(* ===== verification/SyncSource.v ===== *)
(** * Synchronisation-source ranges ([src/src/sync_source.rs])

    The generators draw from [rand::thread_rng()]: the class [Rng] stands for
    the generator's state and draws, [RngLaws] for what [rand] documents (a
    draw lies in its inclusive range, [fill_bytes] fills the buffer). *)

From S2P Require Import Prelude Constants.

Abbreviation SyncSource := Z.

(** [gen_range r lo hi] is [gen_range(lo..=hi)] and [fill_bytes r n] fills an
    [n]-byte array. *)
Class Rng (R : Type) := {
  gen_range : R -> Z -> Z -> R * Z;
  fill_bytes : R -> nat -> R * bytes;
}.

Class RngLaws (R : Type) `{Rng R} : Prop := {
  gen_range_in r lo hi : lo <= hi -> lo <= snd (gen_range r lo hi) <= hi;
  fill_bytes_length r n : length (snd (fill_bytes r n)) = n;
  fill_bytes_ok r n : bytes_ok (snd (fill_bytes r n));
}.

(** A counter as a generator, for the witnesses. *)
#[export] Instance counter_rng : Rng Z := {
  gen_range r lo hi := (r + 1, lo + r mod (hi - lo + 1));
  fill_bytes r n := (r + 1, replicate n (r mod 256));
}.

Definition generate_audio {R} `{Rng R} (r : R) : R * SyncSource :=
  gen_range r MINIMUM_AUDIO_SYNC_SOURCE MAXIMUM_AUDIO_SYNC_SOURCE.

Definition generate_video {R} `{Rng R} (r : R) : R * SyncSource :=
  gen_range r MINIMUM_VIDEO_SYNC_SOURCE MAXIMUM_VIDEO_SYNC_SOURCE.

Definition is_audio (sync_source : SyncSource) : bool :=
  (MINIMUM_AUDIO_SYNC_SOURCE <=? sync_source) && (sync_source <=? MAXIMUM_AUDIO_SYNC_SOURCE).

(** ** Lemmas *)

#[export] Instance counter_rng_laws : RngLaws Z.
Proof.
  split.
  - intros r lo hi H. cbn. pose proof (Z.mod_pos_bound r (hi - lo + 1)). lia.
  - intros r n. apply length_replicate.
  - intros r n. apply Forall_replicate. cbn. pose proof (Z.mod_pos_bound r 256). unfold is_byte. lia.
Qed.

(** The two ranges are told apart by [is_audio], so an audio and a video
    stream never share a sender SSRC, whatever the generator draws. *)
Lemma generated_sources {R} `{RngLaws R} r r' :
  let a := snd (generate_audio r) in let v := snd (generate_video r') in
  0 < a < 2 ^ 32 /\ 0 < v < 2 ^ 32 /\ is_audio a = true /\ is_audio v = false.
Proof.
  pose proof (gen_range_in r MINIMUM_AUDIO_SYNC_SOURCE MAXIMUM_AUDIO_SYNC_SOURCE) as Ha.
  pose proof (gen_range_in r' MINIMUM_VIDEO_SYNC_SOURCE MAXIMUM_VIDEO_SYNC_SOURCE) as Hv.
  unfold generate_audio, generate_video, is_audio, MINIMUM_AUDIO_SYNC_SOURCE,
    MAXIMUM_AUDIO_SYNC_SOURCE, MINIMUM_VIDEO_SYNC_SOURCE, MAXIMUM_VIDEO_SYNC_SOURCE in *.
  cbv zeta. rewrite andb_true_iff, andb_false_iff, !Z.leb_le, !Z.leb_gt. lia.
Qed.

——————

## Your assignment
Search the records for lines holding the word "RngLaws", then copy each line you find.

## Solution to this problem
    the generator's state and draws, [RngLaws] for what [rand] documents (a
Class RngLaws (R : Type) `{Rng R} : Prop := {
#[export] Instance counter_rng_laws : RngLaws Z.
Lemma generated_sources {R} `{RngLaws R} r r' :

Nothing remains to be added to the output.